Chronique de José Fontaine

Le système particratique en Wallonie (avec ses prolongements à Bruxelles), y étouffe la démocratie. Je l'ai décrit dans les précédentes chroniques. Ce qui va me permettre de le résumer en détachant bien les choses. Les nuances ont été déjà faites, de sorte que je vais pouvoir dire les choses avec la dureté qui convient à l'analyse.

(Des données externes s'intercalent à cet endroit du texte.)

(* ===== verification/Records.v ===== *)
(** * Records: the records of data files and hint files

    Models [records.c] and [records.h].  A record is an array of [struct
    iovec]: header, key and value in a data file, header and key in a hint
    file.  The array belongs to the caller, so a function takes its contents
    and returns the new ones. *)
From S2P Require Import Prelude Status Posix SafeIO Codec.

Definition DATAFILE_RECORD_HEADER_SIZE : Z := 16.
Definition HINTFILE_RECORD_HEADER_SIZE : Z := 20.

Record ccask_datafile_record_header := DatafileHeader {
  df_crc : Z;
  df_timestamp : Z;
  df_key_size : Z;
  df_value_size : Z;
}.

Record ccask_hintfile_record_header := HintfileHeader {
  hf_timestamp : Z;
  hf_key_size : Z;
  hf_value_size : Z;
  hf_record_pos : Z;
}.

(** [struct iovec record[3]] and [struct iovec record[2]]. *)
Abbreviation ccask_datafile_record_t := (list iovec).
Abbreviation ccask_hintfile_record_t := (list iovec).

(** A local array before anything is stored in it: its pointers are garbage. *)
Definition iov_garbage : iovec := IOV (Some (-1, 0)) 0.
Definition datafile_record_garbage : ccask_datafile_record_t := replicate 3 iov_garbage.
Definition hintfile_record_garbage : ccask_hintfile_record_t := replicate 2 iov_garbage.

#[export] Instance iovec_inhabited : Inhabited iovec := populate iov_garbage.

Definition set_iov_len (i : nat) (n : Z) (record : list iovec) : list iovec :=
  alter (λ v, IOV (iov_base v) n) i record.
Definition set_iov_base (i : nat) (p : option ptr) (record : list iovec) : list iovec :=
  alter (λ v, IOV p (iov_len v)) i record.

(** [for (; i < n; i++)] of the allocating functions: [todo] cells are left
    from [i] on.  Returns [done], [i] and the array. *)
Fixpoint alloc_loop (todo i : nat) (record : list iovec) : M env (bool * nat * list iovec) :=
  match todo with
  | O => mret (true, i, record)
  | S todo' =>
      a ← malloc (iov_len (record !!! i));
      let record := set_iov_base i (base_ptr a) record in
      match a with
      | None => mret (false, i, record)
      | Some _ => alloc_loop todo' (S i) record
      end
  end.

(** [for (; i > 0; i--) free(record[i].iov_base)]. *)
Fixpoint free_loop (i : nat) (record : list iovec) : M env unit :=
  match i with
  | O => mret tt
  | S i' => _ ← free (iov_base (record !!! i)); free_loop i' record
  end.

Definition ccask_allocate_datafile_record (record : ccask_datafile_record_t)
    (key_size value_size : Z) : M env (ccask_status_e * ccask_datafile_record_t) :=
  let record := set_iov_len 0 DATAFILE_RECORD_HEADER_SIZE record in
  let record := set_iov_len 1 key_size record in
  let record := set_iov_len 2 value_size record in
  '(done, i, record) ← alloc_loop 3 0 record;
  if done : bool then mret (CCASK_OK, record)
  else
    _ ← free_loop i record;
    _ ← set_ccask_errno CCASK_ERR_NO_MEMORY;
    mret (CCASK_FAIL, record).

Definition ccask_allocate_hintfile_record (record : ccask_hintfile_record_t)
    (key_size : Z) : M env (ccask_status_e * ccask_hintfile_record_t) :=
  let record := set_iov_len 0 HINTFILE_RECORD_HEADER_SIZE record in
  let record := set_iov_len 1 key_size record in
  '(done, i, record) ← alloc_loop 2 0 record;
  if done : bool then mret (CCASK_OK, record)
  else
    _ ← free_loop i record;
    _ ← set_ccask_errno CCASK_ERR_NO_MEMORY;
    mret (CCASK_FAIL, record).

(** [memcpy(dst, src, n)] from a caller's buffer. *)
Definition memcpy (dst : option ptr) (src : cbuf) (n : Z) : M env unit :=
  d ← deref (cbuf_read src n); store dst d.

(** The memory a pointer into the heap can be read up to, as a buffer. *)
Definition heap_buf (p : option ptr) : M env cbuf :=
  match p with
  | None => mret None
  | Some (a, off) =>
      e ← get; blk ← deref (e_heap e !! a); mret (Some (drop (Z.to_nat off) blk))
  end.

Definition ccask_get_datafile_record_key (record : ccask_datafile_record_t) : option ptr :=
  iov_base (record !!! 1%nat).
Definition ccask_get_datafile_record_value (record : ccask_datafile_record_t) : option ptr :=
  iov_base (record !!! 2%nat).
Definition ccask_get_datafile_record_total_size (record : ccask_datafile_record_t) : Z :=
  u64 (iov_len (record !!! 0%nat) + iov_len (record !!! 1%nat) + iov_len (record !!! 2%nat)).
Definition ccask_get_hintfile_record_key (record : ccask_hintfile_record_t) : option ptr :=
  iov_base (record !!! 1%nat).
Definition ccask_get_hintfile_record_total_size (record : ccask_hintfile_record_t) : Z :=
  u64 (iov_len (record !!! 0%nat) + iov_len (record !!! 1%nat)).

Section records.
Context {host : Host} {zlib : Zlib}.

Definition ccask_create_datafile_record (record : ccask_datafile_record_t)
    (timestamp : Z) (key : cbuf) (key_size : Z) (value : cbuf) (value_size : Z) :
    M env (ccask_status_e * ccask_datafile_record_t) :=
  crc ← deref (calculate_crc32 timestamp key_size value_size key value);
  '(res, record) ← ccask_allocate_datafile_record record key_size value_size;
  match res with
  | CCASK_OK =>
      let header_buf := iov_base (record !!! 0%nat) in
      _ ← write_be32 header_buf crc;
      _ ← write_be32 (ptr_add header_buf 4) timestamp;
      _ ← write_be32 (ptr_add header_buf 8) key_size;
      _ ← write_be32 (ptr_add header_buf 12) value_size;
      _ ← memcpy (iov_base (record !!! 1%nat)) key key_size;
      _ ← memcpy (iov_base (record !!! 2%nat)) value value_size;
      mret (CCASK_OK, record)
  | _ => mret (res, record)
  end.

Definition ccask_get_datafile_record_header (record : ccask_datafile_record_t) :
    M env ccask_datafile_record_header :=
  let header_buf := iov_base (record !!! 0%nat) in
  crc ← read_be32 header_buf;
  timestamp ← read_be32 (ptr_add header_buf 4);
  key_size ← read_be32 (ptr_add header_buf 8);
  value_size ← read_be32 (ptr_add header_buf 12);
  mret (DatafileHeader crc timestamp key_size value_size).

Definition ccask_create_hintfile_record (record : ccask_hintfile_record_t)
    (timestamp key_size value_size record_pos : Z) (key : cbuf) :
    M env (ccask_status_e * ccask_hintfile_record_t) :=
  '(res, record) ← ccask_allocate_hintfile_record record key_size;
  match res with
  | CCASK_OK =>
      let header_buf := iov_base (record !!! 0%nat) in
      _ ← write_be32 header_buf timestamp;
      _ ← write_be32 (ptr_add header_buf 4) key_size;
      _ ← write_be32 (ptr_add header_buf 8) value_size;
      _ ← write_be64 (ptr_add header_buf 12) record_pos;
      _ ← memcpy (iov_base (record !!! 1%nat)) key key_size;
      mret (CCASK_OK, record)
  | _ => mret (res, record)
  end.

Les partis : des équipes de foot jouant plusieurs matchs en même temps
Il y a en Belgique de langue française, une «scène» fédérale, une «scène» wallonne, une «scène» bruxelloise (et même une « scène» francophone pour compliquer tout, heureusement moins importante de fait), au-delà une« scène» européenne à laquelle la Belgique participe avec son profil singulier qui, là aussi, est désespérément conformiste. Les partis se distinguent d'après les critères classiques : gauche, centre, droite et les extrêmes à gauche et à droite (peu représentés). Ce n'est pas mauvais en soi. Mais c'est aussi une façon de mettre tout à fait au second plan les «scènes» (cadres wallon, belge, européen), dans lesquels on évolue, qui devraient se distinguer clairement, mais qui sont confondues pour le plus grand malheur de la démocratie qui suppose clarté et responsabilité. Les partis dispatchent leurs ministres (les présidents disent maintenant qu'ils les «désignent» ou les «nomment» ce qui est contraire aux textes et à leur esprit), à tous les niveaux de pouvoirs. C'est surtout vrai du côté wallon où la démocratie est étouffée. Elio Di Rupo règne sur le plus important parti wallon, le PS. Depuis une bonne dizaine d'années il le dirige et dirige aussi (ce qui n'est pas la tradition chez nous), tantôt la Wallonie (en 1999-2000 puis en 2005-2007 mais c'est la présidence du PS qui demeure sa priorité), tantôt même la Belgique (depuis décembre 2011 mais après avoir gardé le premier rôle dans les négociations pré-gouvernementales, depuis juin 2010 tout en étant, depuis 1999, comme président du PS, l'acteur le plus important de la politique fédérale avec quelques collègues). Et il reste bourgmestre de Mons! on n'a jamais vu ça! «En titre» ou «empêché», c'est-à-dire «de fait» comme il est «de fait» le Président wallon et reste « de fait» aussi le Président du PS ou «en titre» (du jamais vu aussi chez nous). Il ne faut pas se braquer sur cette personne. Elle est simplement l'élément le plus visible d'un système qui étrangle la démocratie.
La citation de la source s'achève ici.